Meeri Kim: Your research focuses on the impact of public policies on child and family well-being, one of these being parental leave programs. Notably, the U.S. is the only developed country that doesn’t mandate paid parental leave. What are the known benefits of policies that support working mothers and fathers taking time off after the birth of a child?
Jane Waldfogel: We now know a lot about the benefits of paid parental leave for children’s and parents’ health, as well as parents’ labor market outcomes. We also know that these benefits occur mainly when the leave is paid — because many parents can’t afford to take unpaid leave.
For example, there are several studies that take advantage of policy variation across countries and over time and show that when periods of paid parental leave are longer, rates of infant mortality are lower. Also, longer periods of maternity leave have been linked to increases in child birth weight and a lower likelihood of premature birth. We also know from work in the U.S. that longer leaves are linked to more breastfeeding and higher rates of children receiving well-baby care and immunizations.
“Children do better in terms of their cognitive and socioemotional development when parents can stay home longer in the first year of life.”
MK: Have studies shown that paid parental leave is associated with improved child development later on in life?
JW: Yes, studies have shown benefits of paid parental leave for child development. There is also research that shows that children do better in terms of their cognitive and socioemotional development when parents can stay home longer in the first year of life on at least a part-time basis.
In a monograph for SRCD, my colleagues and I looked at maternal employment and child cognitive outcomes in the first three years of life, analyzing data from the National Institute of Child Health and Human Development Study of Early Child Care. We found that children whose mothers were working during the first year after the birth had lower Bracken School Readiness scores at age 3 than children whose mothers did not work by that time, particularly if the mother was working full-time.

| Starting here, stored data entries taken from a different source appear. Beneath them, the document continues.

Definition with_bitmap (b : BuddyAllocator) (m : list Z) : BuddyAllocator :=
  {| base := base b; total_pages := total_pages b; bitmap := m; max_order := max_order b |}.

Definition set_bit (b : BuddyAllocator) (bit : Z) : BuddyAllocator :=
  if bit / 8 <? zlen (bitmap b)
  then with_bitmap b (zset (bitmap b) (bit / 8)
         (Z.lor (default 0 (zget (bitmap b) (bit / 8))) (wshl 8 1 (bit mod 8))))
  else b.

Definition clear_bit (b : BuddyAllocator) (bit : Z) : BuddyAllocator :=
  if bit / 8 <? zlen (bitmap b)
  then with_bitmap b (zset (bitmap b) (bit / 8)
         (Z.land (default 0 (zget (bitmap b) (bit / 8))) (wnot 8 (wshl 8 1 (bit mod 8)))))
  else b.

Definition is_free (b : BuddyAllocator) (order idx : Z) : bool :=
  if order =? max_order b
  then let bit := bit_index order idx in negb (get_bit b bit)
  else let bit := bit_index order idx in negb (get_bit b bit).

Definition mark_allocated (b : BuddyAllocator) (order idx : Z) : BuddyAllocator :=
  set_bit b (bit_index order idx).

Definition mark_free (b : BuddyAllocator) (order idx : Z) : BuddyAllocator :=
  clear_bit b (bit_index order idx).

Definition find_free (b : BuddyAllocator) (order : Z) : option Z :=
  let count := wshr 64 (total_pages b) order in
  first_from (is_free b order) 0 (Z.to_nat count).

(** The inner loop of [alloc_pages]: descend to [order], freeing the right
    half at every level. *)
Fixpoint split_down (fuel : nat) (order current_order current_idx : Z)
    (b : BuddyAllocator) : outcome (Z * BuddyAllocator) :=
  match fuel with
  | O => Crash OutOfFuel
  | S fuel' =>
      if order <? current_order then
        let current_order := current_order ⊟ 1 in
        let buddy_idx := current_idx ⊠ 2 ⊞ 1 in
        let b := mark_free b current_order buddy_idx in
        split_down fuel' order current_order (current_idx ⊠ 2) b
      else Ret (current_idx, b)
  end.

(** [while split_order <= self.max_order] *)
Fixpoint split_loop (fuel : nat) (order split_order : Z)
    (b : BuddyAllocator) : outcome (option Z * BuddyAllocator) :=
  match fuel with
  | O => Crash OutOfFuel
  | S fuel' =>
      if split_order <=? max_order b then
        match find_free b split_order with
        | Some idx =>
            let b := mark_allocated b split_order idx in
            '(current_idx, b) ← split_down 22 order split_order idx b;
            let page := wshl 64 current_idx order in
            Ret (Some (base b ⊞ page ⊠ PAGE_SIZE), b)
        | None => split_loop fuel' order (split_order ⊞ 1) b
        end
      else Ret (None, b)
  end.

Definition alloc_pages (order : Z) (b : BuddyAllocator)
    : outcome (option Z * BuddyAllocator) :=
  if max_order b <? order then Ret (None, b)
  else match find_free b order with
  | Some idx =>
      let b := mark_allocated b order idx in
      let page := wshl 64 idx order in
      Ret (Some (base b ⊞ page ⊠ PAGE_SIZE), b)
  | None => split_loop 22 order (order ⊞ 1) b
  end.

(** [while current_order < self.max_order] of [free_pages] *)
Fixpoint coalesce (fuel : nat) (current_order idx : Z) (b : BuddyAllocator)
    : outcome BuddyAllocator :=
  match fuel with
  | O => Crash OutOfFuel
  | S fuel' =>
      if current_order <? max_order b then
        let buddy := Z.lxor idx 1 in
        if is_free b current_order buddy then
          let b := mark_allocated b current_order idx in
          let b := mark_allocated b current_order buddy in
          let idx := wshr 64 idx 1 in
          let current_order := current_order ⊞ 1 in
          coalesce fuel' current_order idx (mark_free b current_order idx)
        else Ret b
      else Ret b
  end.

Definition free_pages (addr order : Z) (b : BuddyAllocator) : outcome BuddyAllocator :=
  if addr <? base b then Ret b
  else
    let page := (addr ⊟ base b) / PAGE_SIZE in
    let idx := wshr 64 page order in
    coalesce 22 order idx (mark_free b order idx).

Definition alloc_one (b : BuddyAllocator) : outcome (option Z * BuddyAllocator) :=
  alloc_pages 0 b.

In another study using data from the National Longitudinal Survey of Youth, my colleagues and I found that a mother’s return to work within 12 weeks of giving birth was associated with a greater likelihood of the child having externalizing behavioral problems at age 4.

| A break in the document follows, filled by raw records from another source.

(* ===== verification/Slab.v ===== *)
(** The object allocator, [src/kern/mm/slab.rs]: [SlabPage] is module [Page],
    [SlabCache] module [Cache], [SlabAllocator] module [Slabs].  The page
    allocator below is any [PageSource]; the kernel's is [Buddy]. *)
From S2P Require Import Prelude Word PageSource.

Definition SLAB_SIZES : list Z := [16; 32; 64; 128; 256; 512; 1024; 2048].
Definition MAX_SLABS_PER_SIZE : Z := 16.

Module Page.

Record SlabPage := mkPage {
  base : Z;
  obj_size : Z;
  capacity : Z;
  bitmap : list Z;
}.

#[export] Instance SlabPage_eq_dec : EqDecision SlabPage.
Proof. solve_decision. Defined.

Definition with_bitmap (p : SlabPage) (m : list Z) : SlabPage :=
  {| base := base p; obj_size := obj_size p; capacity := capacity p; bitmap := m |}.

Definition new (base obj_size : Z) : outcome SlabPage :=
  capacity ← checked_div PAGE_BYTES obj_size;
  let capacity := if 256 <? capacity then 256 else capacity in
  Ret {| base := base; obj_size := obj_size; capacity := capacity; bitmap := replicate 4 0 |}.

(** [for word in 0..4]; [words] are the indices still to visit. *)
Fixpoint alloc_words (words : list Z) (p : SlabPage) : outcome (option Z * SlabPage) :=
  match words with
  | [] => Ret (None, p)
  | word :: words =>
      x ← arr_get (bitmap p) word;
      let free := wnot 64 x in
      if negb (free =? 0) then
        let bit := trailing_zeros 64 free in
        let i := word ⊠ 64 ⊞ bit in
        if capacity p <=? i then alloc_words words p
        else
          m ← arr_set (bitmap p) word (Z.lor x (wshl 64 1 bit));
          Ret (Some (base p ⊞ i ⊠ obj_size p), with_bitmap p m)
      else alloc_words words p
  end.

Definition alloc (p : SlabPage) : outcome (option Z * SlabPage) :=
  alloc_words (zseq 0 4) p.

Definition in_range (p : SlabPage) (addr : Z) : bool :=
  (base p <=? addr) && (addr <? base p ⊞ capacity p ⊠ obj_size p).

Definition free (ptr : Z) (p : SlabPage) : outcome (bool * SlabPage) :=
  if (ptr <? base p) || (base p ⊞ capacity p ⊠ obj_size p <=? ptr) then Ret (false, p)
  else
    idx ← checked_div (ptr ⊟ base p) (obj_size p);
    let word := idx / 64 in
    let bit := idx mod 64 in
    x ← arr_get (bitmap p) word;
    m ← arr_set (bitmap p) word (Z.land x (wnot 64 (wshl 64 1 bit)));
    Ret (true, with_bitmap p m).

(** [for w in 0..full_words] of [is_full]: all these words are [u64::MAX]. *)
Fixpoint full_words_set (ws : list Z) (p : SlabPage) : outcome bool :=
  match ws with
  | [] => Ret true
  | w :: ws =>
      x ← arr_get (bitmap p) w;
      if negb (x =? U64_MAX) then Ret false else full_words_set ws p
  end.

Definition is_full (p : SlabPage) : outcome bool :=
  let full_words := capacity p / 64 in
  full ← full_words_set (zseq 0 (Z.to_nat full_words)) p;
  if (full : bool) then
    let rem := capacity p mod 64 in
    if 0 <? rem then
      let mask := wshl 64 1 rem ⊟ 1 in
      x ← arr_get (bitmap p) full_words;
      Ret (Z.land x mask =? mask)
    else Ret true
  else Ret false.

Definition is_empty (p : SlabPage) : bool := bool_decide (bitmap p = replicate 4 0).

Definition contains (ptr : Z) (p : SlabPage) : bool :=
  (base p <=? ptr) && (ptr <? base p ⊞ capacity p ⊠ obj_size p).

(** ** Invariant *)

(** Object [i] of the page is allocated. *)
Definition used (p : SlabPage) (i : Z) : bool := bm_test 64 (bitmap p) i.

Record wf (p : SlabPage) : Prop := {
  wf_base : 0 <= base p;
  wf_region : base p + PAGE_BYTES < 2 ^ 64;
  wf_size : 0 < obj_size p <= PAGE_BYTES;
  wf_capacity : capacity p = Z.min 256 (PAGE_BYTES / obj_size p);
  wf_len : zlen (bitmap p) = 4;
  wf_words : bm_wf 64 (bitmap p);
  wf_tail : forall i, capacity p <= i < 256 -> used p i = false;
}.

Definition obj_addr (p : SlabPage) (i : Z) : Z := base p + i * obj_size p.

(** The objects of the page that are handed out, by address. *)
Definition live (p : SlabPage) (a : Z) : Prop :=
  exists i, a = obj_addr p i /\ 0 <= i < capacity p /\ used p i = true.

Definition first_unused (p : SlabPage) : option Z :=
  first_from (fun i => negb (used p i)) 0 (Z.to_nat (capacity p)).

MK: What about the effects of paternal leave in particular? You’ve done research on the relationships among father’s leave, father’s involvement, and child development. What do the findings tell us?
JW: I found both in the U.S. and the U.K. that when fathers take longer leaves after the birth, they are more involved with their children’s care later in infancy and childhood. And that involvement, in turn, is beneficial in the long run for the children. For instance, we found some evidence that children with highly involved fathers tend to perform better in terms of their cognitive test scores.
But fathers are very sensitive to leave policy. In particular, fathers are unlikely to take leave unless it is paid. Conversely, when more paid leave is offered, fathers do take advantage of it. So it’s important that as we move toward paid leave policy in the U.S., we make sure to include fathers as well as mothers.
Jane Waldfogel is Compton Foundation Centennial Professor for the Prevention of Children and Youth Problems at the Columbia University School of Social Work, and co-Director of the Columbia Population Research Center. She is also Visiting Professor at the London School of Economics. Waldfogel received her Ph.D. in public policy from the Harvard Kennedy School in 1994 and has written extensively on the impact of public policies on poverty, inequality, and child and family well-being. Her current research includes studies of poverty and social policy, work-family policies such as paid family leave, and inequality in child development and achievement.